Cuando el cuerpo sabe antes que la mente

 

Hay decisiones que no sabemos explicar. Momentos en los que todo parece confuso, pero dentro de nosotros hay una voz —muy bajita, casi un susurro— que dice: “por aquí es”. Y aunque la cabeza se llene de argumentos, de miedos o de listas de pros y contras, esa sensación no se apaga. Está ahí, firme, como una raíz invisible que sostiene algo que todavía no comprendemos.

 

Durante mucho tiempo intentamos entenderlo todo. Nos enseñaron que hay que tener razones, que lo lógico es lo correcto, que decidir “con el corazón” es arriesgado o poco sensato. Pero la vida, a veces, tiene una sabiduría más honda que la mente. Hay una inteligencia que no pasa por las palabras, que se mueve en el cuerpo, en la piel, en el ritmo del corazón.

 

A veces sentimos un nudo en el estómago antes de entrar en un lugar, y sin saber por qué, queremos irnos. O conocemos a alguien y algo dentro de nosotros se relaja, como si lleváramos mucho tiempo esperándolo. O decidimos dejar un trabajo, una relación, una rutina… y no sabemos explicarlo con lógica, solo sentimos que ya no es ahí.

 

Con el tiempo aprendemos que esa sensación no se equivoca tanto como creemos. Que hay un lenguaje que no pasa por la mente, pero que dice la verdad. El cuerpo lo sabe antes que nosotros. Lo sabe en la tensión de los hombros, en el cansancio que se acumula, en las ganas o la ausencia de ellas. El alma también lo sabe, aunque a veces la llenemos de ruido.

 

Después del ictus, entendí esto de una manera muy clara. Mi cuerpo empezó a hablarme de un modo distinto. Ya no podía ignorar lo que sentía: el cansancio, el miedo, la necesidad de silencio. Antes solía forzar, empujar, intentar controlar. Ahora aprendí a escuchar. Y al hacerlo, descubrí que esa escucha era una forma de sabiduría. No necesitaba tantas razones, solo atención.

 

Había días en los que el cuerpo decía basta antes de que la mente pudiera entenderlo. Y si insistía en seguir, el cuerpo se encargaba de recordármelo.

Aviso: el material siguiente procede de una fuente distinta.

Lemma run_invariant (a : app) (h : history) : run a h -> run_inv a h.
Proof.
  induction 1 as [u a h Hu Hl Hh|a h a' h' Hrun IH Hstep].
  - unfold launch in Hl.
    destruct (start_data_generation initial u) as [o|e] eqn:Ho;
      cbn [mbind result_bind] in Hl; [|discriminate].
    injection Hl as <-.
    destruct (requeue_stopped _ _ _ consistent_initial Ho) as [Hq Hq'].
    constructor; cbn [dash pending]; auto.
    + eapply consistent_start; [apply consistent_initial|eassumption].
    + eapply tracked_start;
        [apply consistent_initial|apply tracked_initial|eassumption|eassumption].
  - eapply step_invariant; eassumption.
Qed.

Lemma run_steps (a : app) (h : history) (a' : app) (h' : history) :
  run a h -> steps a h a' h' -> run a' h'.
Proof.
  intros Hrun Hsteps. induction Hsteps as [|a h a1 h1 a2 h2 _ IH Hstep].
  - assumption.
  - eapply run_step; [apply IH; assumption|eassumption].
Qed.

(** * Consecutive ticks *)

Lemma start_marks (s : dashboard) (u : draws) (o : outcome) :
  start_data_generation s u = Ok o ->
  converged_methods s ⊆ converged_methods (after o) /\
  NoDup (marks o) /\
  forall m, In m (marks o) <->
    (m ∉ converged_methods s) /\ m ∈ converged_methods (after o).
Proof.
  unfold start_data_generation.
  destruct (simulation_stopped s || (3 <=? size (converged_methods s))%nat).
  - intros Ho. injection Ho as <-. cbn [after marks].
    assert (Hsame : forall b : bool,
              converged_methods (if b then set_stopped s else s)
              = converged_methods s)
      by (intros []; reflexivity).
    split; [rewrite Hsame; reflexivity|]. split; [constructor|].
    intros m. rewrite Hsame. cbn [In].
    split; [intros []|intros [Hn Hi]; contradiction].
  - destruct (generate_new_data_point s u) as [[s' mk]|e] eqn:Hg;
      cbn [mbind result_bind]; [|discriminate].
    intros Ho. injection Ho as <-. cbn [after marks].
    destruct (generate_new_data_point_inv _ _ _ _ Hg) as [es Hes].
    destruct (generate_new_data_point_eq s u es Hes) as (new & Hnd & Hiff & Heq).
    rewrite Heq in Hg. injection Hg as <- <-. cbn [converged_methods].
    split; [set_solver|]. split; [assumption|].
    intros m. rewrite Hiff. split.
    + intros [Hn Hw]. split; [assumption|].
      apply elem_of_union_l, elem_of_list_to_set, list_elem_of_In, Hiff.
      now split.
    + intros [Hn Hi]. apply elem_of_union in Hi as [Hi|Hi]; [|contradiction].
      apply elem_of_list_to_set, list_elem_of_In, Hiff in Hi. exact Hi.
Qed.
(** A text without carriage returns is read as it is. *)
Lemma universal_newlines_id (s : string) : no_cr s = true → universal_newlines s = s.
Proof.
  induction s as [|a s IH]; [reflexivity|]. cbn [no_cr universal_newlines].
  intros [Ha Hs]%andb_true_iff. apply negb_true_iff in Ha. rewrite Ha. by rewrite IH.
Qed.

Lemma universal_newlines_app (p t : string) :
  no_cr p = true → universal_newlines (p +:+ t) = p +:+ universal_newlines t.
Proof.
  induction p as [|a p IH]; [reflexivity|]. rewrite !app_cons.
  cbn [no_cr universal_newlines].
  intros [Ha Hp]%andb_true_iff. apply negb_true_iff in Ha. rewrite Ha. by rewrite IH.
Qed.

(** What is read in text mode holds no carriage return. *)
Lemma universal_newlines_no_cr (s : string) : no_cr (universal_newlines s) = true.
Proof.
  assert (∀ n s, String.length s ≤ n → no_cr (universal_newlines s) = true) as H.
  { clear s. induction n as [|n IH]; intros [|a s] Hn; simpl in Hn; try lia; try reflexivity.
    cbn [universal_newlines]. destruct (is_cr a) eqn:Ha.
    - unfold nl. rewrite app_cons, app_nil_l. cbn [no_cr]. 
      change (is_cr (ascii_of_nat 10)) with false. cbn [negb andb].
      destruct s as [|b s]; [reflexivity|]. simpl in Hn.
      destruct (is_lf b); apply IH; simpl; lia.
    - cbn [no_cr]. rewrite Ha. apply IH. lia. }
  by apply (H (String.length s)).
Qed.

(** *** Whitespace *)

Ltac byte_cases :=
  repeat (match goal with
          | |- context [Nat.leb ?x ?y] => destruct (Nat.leb_spec x y)
          | |- context [Nat.eqb ?x ?y] => destruct (Nat.eqb_spec x y)
          end; cbn [andb orb negb]; try lia);
  try done.

(** A visible character starts no whitespace character. *)
Lemma graphic_lead (a : ascii) (s : string) : graphic a = true → lead (String a s) = 0.
Proof.
  unfold graphic. intros [H1 H2]%andb_true_iff.
  apply Nat.leb_le in H1. apply Nat.leb_le in H2.
  unfold lead, isspace, isspace2, isspace3.
  destruct s as [|b [|c s]]; generalize dependent (nat_of_ascii a); intros n ? ?; byte_cases.
Qed.

Lemma lstrip_stop (s : string) : lead s = 0 → lstrip s = s.
Proof.
  destruct s as [|a [|b [|c s]]]; cbn [lead lstrip]; try done.
  all: repeat (case_match; try done).
Qed.

Lemma lstrip_skip (s : string) : lead s ≠ 0 → lstrip s = lstrip (drop (lead s) s).
Proof.
  destruct s as [|a [|b [|c s]]]; cbn [lead lstrip]; try done.
  all: repeat (case_match; try done).
Qed.

Lemma rstrip_keep (a : ascii) (s : string) :
  lead (String a s) = 0 → rstrip (String a s) = String a (rstrip s).
Proof.
  destruct s as [|b [|c s]]; cbn [lead rstrip]; try done.
  all: repeat (case_match; try done).
Qed.

Lemma rstrip_skip (s : string) :
  lead s ≠ 0 → rstrip s = keep_space (take (lead s) s) (rstrip (drop (lead s) s)).
Proof.
  destruct s as [|a [|b [|c s]]]; cbn [lead rstrip]; try done.
  all: repeat (case_match; try done).
Qed.

Lemma continuation_lead (a : ascii) (s : string) :
  continuation a = true → lead (String a s) = 0.
Proof.
  unfold continuation. intros [H1 H2]%andb_true_iff.
  apply Nat.leb_le in H1. apply Nat.leb_le in H2.
  unfold lead, isspace, isspace2, isspace3.
  destruct s as [|b [|c s]]; generalize dependent (nat_of_ascii a); intros n ? ?; byte_cases.
Qed.
(** With a head already in place, the loop leaves the kept turns behind
    the head, the last one kept (the oldest) first. *)
Lemma add_recent_kept msgs : forall head acc current,
  exists kept rest,
    msgs = kept ++ rest /\
    fst (add_recent self msgs (head :: acc) current) = head :: rev kept ++ acc.
Proof.
  induction msgs as [|m msgs IH]; intros head acc current; simpl.
  - exists [], []. split; reflexivity.
  - destruct (_ <=? _).
    + unfold list_insert_at. simpl. rewrite drop_0.
      destruct (IH head (m :: acc) (current + count_tokens self (get_content m)))
        as (kept & rest & -> & ->).
      exists (m :: kept), rest. split; [reflexivity |].
      simpl. now rewrite <- app_assoc.
    + exists [], (m :: msgs). split; reflexivity.
Qed.

Lemma filter_msg_ne_id system_msg (l : list Message) :
  Forall (fun m => m <> system_msg) l -> List.filter (msg_ne system_msg) l = l.
Proof.
  induction 1 as [|m l Hm _ IH]; simpl; [reflexivity |].
  unfold msg_ne at 1. rewrite bool_decide_eq_false_2 by assumption.
  simpl. now rewrite IH.
Qed.

Lemma filter_msg_ne_Forall system_msg (l : list Message) :
  Forall (fun m => m <> system_msg) (List.filter (msg_ne system_msg) l).
Proof.
  apply List.Forall_forall. intros m Hin. apply filter_In in Hin as [_ Hne].
  unfold msg_ne in Hne. apply negb_true_iff in Hne.
  now apply bool_decide_eq_false_1 in Hne.
Qed.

Era como si mi organismo y mi alma estuvieran más sincronizados que nunca, como si ambos supieran algo que mi mente aún no podía aceptar. En lugar de resistirme, empecé a confiar. A hacer caso de esa intuición que no hablaba con palabras, pero que siempre tenía razón.

 

Confiar en esa voz interior no siempre es fácil. La mente necesita certezas, quiere tener todo bajo control, busca razones que lo justifiquen todo. Pero hay decisiones que solo pueden tomarse con el alma. No porque sean irracionales, sino porque pertenecen a otro tipo de inteligencia, una que no se razona: se siente.

 

Con el tiempo descubrí que esa intuición no viene de fuera, sino de una parte muy profunda de nosotros. Una parte que ya ha visto, que ya sabe, que recuerda lo esencial. Y cuando logramos hacer silencio, cuando dejamos de forzar explicaciones, esa voz se escucha con una claridad nueva. Entonces entendemos que no necesitamos convencer a nadie, ni siquiera a nosotros mismos. Lo que sentimos basta.

 

Quizás la madurez tenga que ver con eso: aprender a confiar en lo que sentimos, sin exigirle a la mente que lo traduzca todo en razones. Dejar que el cuerpo, el alma y el corazón tengan voto, no solo la lógica.

 

Porque no siempre sabremos explicar nuestras decisiones, y está bien. No todo lo verdadero cabe en una explicación. No todo lo importante puede ponerse en palabras. A veces basta con esa certeza suave que aparece en el pecho y nos dice: sí, esto es.

 

Hoy, cuando dudo, vuelvo a esa sensación. Cierro los ojos, respiro hondo y pregunto al cuerpo, no a la cabeza. Si siento calma, avanzo. Si algo se encoge por dentro, espero. Y en ese pequeño gesto encuentro una guía más honesta que cualquier razonamiento.

 

Al final, lo importante no es tener respuestas claras, sino sentir paz con lo que elegimos. Esa paz que llega cuando el cuerpo, el alma y el corazón caminan en la misma dirección.